Problem: Within the lines below, find those that hold the string "answers" and copy each one.

Dataset records:
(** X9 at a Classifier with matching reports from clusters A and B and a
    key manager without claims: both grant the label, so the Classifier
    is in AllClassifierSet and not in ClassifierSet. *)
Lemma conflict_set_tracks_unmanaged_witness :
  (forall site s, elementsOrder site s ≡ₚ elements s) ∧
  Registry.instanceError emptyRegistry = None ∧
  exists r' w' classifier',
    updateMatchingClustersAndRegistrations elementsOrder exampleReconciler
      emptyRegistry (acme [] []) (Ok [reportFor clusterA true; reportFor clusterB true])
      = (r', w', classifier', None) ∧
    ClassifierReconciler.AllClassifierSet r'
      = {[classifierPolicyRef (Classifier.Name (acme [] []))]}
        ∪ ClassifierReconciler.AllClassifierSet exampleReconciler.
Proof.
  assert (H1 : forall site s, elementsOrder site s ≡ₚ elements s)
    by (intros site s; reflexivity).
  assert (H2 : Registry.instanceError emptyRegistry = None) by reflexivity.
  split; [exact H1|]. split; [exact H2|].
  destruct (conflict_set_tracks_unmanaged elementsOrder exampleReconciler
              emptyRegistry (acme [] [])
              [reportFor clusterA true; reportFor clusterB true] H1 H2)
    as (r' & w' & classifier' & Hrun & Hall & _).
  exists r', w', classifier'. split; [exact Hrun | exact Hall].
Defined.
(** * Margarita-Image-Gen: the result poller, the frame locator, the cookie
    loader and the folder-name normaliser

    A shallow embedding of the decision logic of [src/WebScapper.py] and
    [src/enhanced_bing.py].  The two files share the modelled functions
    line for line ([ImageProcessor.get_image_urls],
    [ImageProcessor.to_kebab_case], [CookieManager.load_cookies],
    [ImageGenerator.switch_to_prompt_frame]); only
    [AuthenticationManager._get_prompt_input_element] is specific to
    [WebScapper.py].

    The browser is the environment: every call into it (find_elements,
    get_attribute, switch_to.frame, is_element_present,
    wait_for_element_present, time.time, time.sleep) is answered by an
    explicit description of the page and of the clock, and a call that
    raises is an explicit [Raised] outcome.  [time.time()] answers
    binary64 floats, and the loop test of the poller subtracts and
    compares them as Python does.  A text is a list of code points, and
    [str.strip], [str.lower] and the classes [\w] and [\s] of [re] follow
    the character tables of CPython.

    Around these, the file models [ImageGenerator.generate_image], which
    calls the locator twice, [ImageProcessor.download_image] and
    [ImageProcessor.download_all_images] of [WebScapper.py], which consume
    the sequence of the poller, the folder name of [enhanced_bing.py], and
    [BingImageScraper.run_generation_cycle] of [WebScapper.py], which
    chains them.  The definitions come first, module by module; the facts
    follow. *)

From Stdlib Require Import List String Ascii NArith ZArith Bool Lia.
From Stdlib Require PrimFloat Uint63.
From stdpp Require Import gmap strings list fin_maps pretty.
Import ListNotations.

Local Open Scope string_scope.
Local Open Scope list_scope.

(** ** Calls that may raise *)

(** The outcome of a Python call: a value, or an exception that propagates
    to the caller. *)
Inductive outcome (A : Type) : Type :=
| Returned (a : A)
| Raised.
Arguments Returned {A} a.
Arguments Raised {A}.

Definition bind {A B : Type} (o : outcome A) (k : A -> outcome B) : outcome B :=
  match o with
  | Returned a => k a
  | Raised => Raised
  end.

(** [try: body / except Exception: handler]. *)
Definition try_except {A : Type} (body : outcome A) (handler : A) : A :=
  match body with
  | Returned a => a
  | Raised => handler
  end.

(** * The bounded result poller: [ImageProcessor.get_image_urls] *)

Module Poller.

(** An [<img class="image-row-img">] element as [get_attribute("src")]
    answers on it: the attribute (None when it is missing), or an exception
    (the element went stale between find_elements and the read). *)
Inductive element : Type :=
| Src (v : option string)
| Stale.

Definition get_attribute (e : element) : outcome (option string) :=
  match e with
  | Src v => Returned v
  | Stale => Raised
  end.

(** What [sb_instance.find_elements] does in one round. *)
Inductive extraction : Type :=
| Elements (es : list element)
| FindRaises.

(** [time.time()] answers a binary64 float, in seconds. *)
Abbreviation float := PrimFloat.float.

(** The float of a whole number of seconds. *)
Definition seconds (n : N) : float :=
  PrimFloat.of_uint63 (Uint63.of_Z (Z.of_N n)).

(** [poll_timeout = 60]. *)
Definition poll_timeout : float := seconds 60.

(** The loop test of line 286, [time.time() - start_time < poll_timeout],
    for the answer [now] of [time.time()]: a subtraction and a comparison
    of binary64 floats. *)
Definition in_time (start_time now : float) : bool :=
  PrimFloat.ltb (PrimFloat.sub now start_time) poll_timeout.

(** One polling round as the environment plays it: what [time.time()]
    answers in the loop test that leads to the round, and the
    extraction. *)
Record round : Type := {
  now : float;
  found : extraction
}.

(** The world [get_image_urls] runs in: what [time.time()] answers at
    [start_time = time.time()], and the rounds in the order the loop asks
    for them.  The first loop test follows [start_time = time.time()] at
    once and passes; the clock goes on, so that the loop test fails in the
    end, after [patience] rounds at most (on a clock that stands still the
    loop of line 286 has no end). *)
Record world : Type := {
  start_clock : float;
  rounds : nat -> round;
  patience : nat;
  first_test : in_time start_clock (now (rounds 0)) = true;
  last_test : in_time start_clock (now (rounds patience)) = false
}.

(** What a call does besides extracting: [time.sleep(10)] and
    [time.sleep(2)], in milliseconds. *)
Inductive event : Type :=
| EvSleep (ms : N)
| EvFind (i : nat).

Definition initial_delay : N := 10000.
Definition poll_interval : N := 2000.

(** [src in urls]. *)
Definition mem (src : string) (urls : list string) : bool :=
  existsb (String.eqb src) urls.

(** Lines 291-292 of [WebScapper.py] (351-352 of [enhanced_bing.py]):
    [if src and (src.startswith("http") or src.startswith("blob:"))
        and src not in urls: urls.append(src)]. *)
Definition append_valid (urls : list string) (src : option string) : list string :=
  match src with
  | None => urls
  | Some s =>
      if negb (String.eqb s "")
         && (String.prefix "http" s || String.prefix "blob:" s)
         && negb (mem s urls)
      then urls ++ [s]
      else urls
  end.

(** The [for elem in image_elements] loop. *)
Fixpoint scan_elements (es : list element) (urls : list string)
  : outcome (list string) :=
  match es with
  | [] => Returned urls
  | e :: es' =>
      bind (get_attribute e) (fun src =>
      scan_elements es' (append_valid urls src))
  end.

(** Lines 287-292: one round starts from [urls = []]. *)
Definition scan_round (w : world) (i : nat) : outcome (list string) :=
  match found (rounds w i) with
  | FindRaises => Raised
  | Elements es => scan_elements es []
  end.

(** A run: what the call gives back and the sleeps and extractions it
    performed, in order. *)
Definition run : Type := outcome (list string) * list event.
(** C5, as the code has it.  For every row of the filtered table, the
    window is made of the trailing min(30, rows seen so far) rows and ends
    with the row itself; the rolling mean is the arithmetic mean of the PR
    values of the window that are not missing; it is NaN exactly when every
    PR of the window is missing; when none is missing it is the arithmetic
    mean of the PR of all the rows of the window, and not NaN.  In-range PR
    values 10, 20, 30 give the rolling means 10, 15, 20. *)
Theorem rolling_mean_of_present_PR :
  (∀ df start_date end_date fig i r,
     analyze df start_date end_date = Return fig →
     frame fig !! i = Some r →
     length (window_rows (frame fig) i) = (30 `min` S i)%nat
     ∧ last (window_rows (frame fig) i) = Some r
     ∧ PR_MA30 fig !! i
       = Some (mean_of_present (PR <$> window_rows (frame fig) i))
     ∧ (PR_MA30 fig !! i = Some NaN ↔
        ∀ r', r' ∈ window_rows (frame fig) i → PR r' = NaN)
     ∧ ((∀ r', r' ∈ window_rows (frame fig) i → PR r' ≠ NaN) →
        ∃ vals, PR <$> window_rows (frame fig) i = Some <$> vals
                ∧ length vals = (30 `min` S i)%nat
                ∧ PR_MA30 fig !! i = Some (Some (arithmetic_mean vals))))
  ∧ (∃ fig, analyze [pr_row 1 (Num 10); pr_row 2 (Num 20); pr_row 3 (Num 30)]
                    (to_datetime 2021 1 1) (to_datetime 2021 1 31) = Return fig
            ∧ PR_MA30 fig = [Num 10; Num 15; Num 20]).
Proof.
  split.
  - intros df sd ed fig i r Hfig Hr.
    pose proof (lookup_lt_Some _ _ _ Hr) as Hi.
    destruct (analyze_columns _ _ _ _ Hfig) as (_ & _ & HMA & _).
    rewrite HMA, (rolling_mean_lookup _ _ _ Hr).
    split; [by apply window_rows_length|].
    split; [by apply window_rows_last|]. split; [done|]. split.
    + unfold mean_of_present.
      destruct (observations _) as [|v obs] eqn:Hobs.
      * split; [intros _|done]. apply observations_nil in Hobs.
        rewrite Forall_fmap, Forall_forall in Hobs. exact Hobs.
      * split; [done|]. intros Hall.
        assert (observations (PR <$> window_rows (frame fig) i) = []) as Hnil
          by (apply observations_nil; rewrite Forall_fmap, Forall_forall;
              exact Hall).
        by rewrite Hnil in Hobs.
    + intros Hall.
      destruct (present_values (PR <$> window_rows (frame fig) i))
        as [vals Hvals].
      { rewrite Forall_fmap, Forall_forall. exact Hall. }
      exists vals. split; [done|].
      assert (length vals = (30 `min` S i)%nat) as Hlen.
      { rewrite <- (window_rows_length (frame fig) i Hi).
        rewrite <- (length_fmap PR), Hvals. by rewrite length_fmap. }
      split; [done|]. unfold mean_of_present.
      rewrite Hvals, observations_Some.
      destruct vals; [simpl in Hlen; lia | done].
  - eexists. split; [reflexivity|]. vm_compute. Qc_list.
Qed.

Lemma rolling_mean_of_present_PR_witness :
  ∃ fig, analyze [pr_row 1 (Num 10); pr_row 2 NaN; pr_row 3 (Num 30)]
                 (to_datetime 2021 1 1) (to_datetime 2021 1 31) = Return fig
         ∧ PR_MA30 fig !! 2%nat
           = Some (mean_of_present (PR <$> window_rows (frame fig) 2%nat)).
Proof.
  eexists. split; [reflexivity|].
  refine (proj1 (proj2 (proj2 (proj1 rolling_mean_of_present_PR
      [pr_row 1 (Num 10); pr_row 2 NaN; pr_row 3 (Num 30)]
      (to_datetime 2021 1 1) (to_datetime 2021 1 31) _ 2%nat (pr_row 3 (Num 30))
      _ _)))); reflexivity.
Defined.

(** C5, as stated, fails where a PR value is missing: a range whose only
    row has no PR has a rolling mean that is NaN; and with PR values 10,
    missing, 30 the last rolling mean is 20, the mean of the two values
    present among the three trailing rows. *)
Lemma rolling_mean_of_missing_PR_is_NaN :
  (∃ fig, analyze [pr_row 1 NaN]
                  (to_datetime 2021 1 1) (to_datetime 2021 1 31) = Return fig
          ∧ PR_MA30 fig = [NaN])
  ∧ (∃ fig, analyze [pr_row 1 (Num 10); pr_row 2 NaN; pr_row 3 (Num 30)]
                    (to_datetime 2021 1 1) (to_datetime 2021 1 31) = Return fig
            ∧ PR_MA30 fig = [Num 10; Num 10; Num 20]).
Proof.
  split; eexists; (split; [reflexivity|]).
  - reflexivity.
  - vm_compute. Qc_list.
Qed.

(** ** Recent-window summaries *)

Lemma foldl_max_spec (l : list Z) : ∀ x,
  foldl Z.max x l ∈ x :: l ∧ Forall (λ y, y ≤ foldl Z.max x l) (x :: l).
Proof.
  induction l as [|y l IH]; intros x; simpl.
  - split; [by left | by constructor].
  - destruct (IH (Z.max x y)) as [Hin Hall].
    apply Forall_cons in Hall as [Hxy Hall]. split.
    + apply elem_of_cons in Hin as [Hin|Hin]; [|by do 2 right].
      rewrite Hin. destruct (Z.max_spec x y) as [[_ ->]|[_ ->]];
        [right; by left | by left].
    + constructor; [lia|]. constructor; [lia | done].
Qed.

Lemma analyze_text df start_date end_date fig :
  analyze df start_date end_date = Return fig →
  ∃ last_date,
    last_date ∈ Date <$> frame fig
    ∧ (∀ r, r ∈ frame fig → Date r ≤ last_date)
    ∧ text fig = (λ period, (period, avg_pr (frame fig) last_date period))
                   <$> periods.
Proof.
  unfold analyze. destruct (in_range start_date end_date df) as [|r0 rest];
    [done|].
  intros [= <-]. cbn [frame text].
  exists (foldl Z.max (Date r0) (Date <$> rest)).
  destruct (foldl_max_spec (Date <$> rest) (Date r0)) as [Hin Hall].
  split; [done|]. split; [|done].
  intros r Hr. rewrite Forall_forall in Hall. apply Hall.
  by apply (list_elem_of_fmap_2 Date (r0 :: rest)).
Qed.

Response box:
    raises is an explicit [Raised] outcome.  [time.time()] answers
    answers on it: the attribute (None when it is missing), or an exception
(** [time.time()] answers a binary64 float, in seconds. *)
    answers in the loop test that leads to the round, and the
(** The world [get_image_urls] runs in: what [time.time()] answers at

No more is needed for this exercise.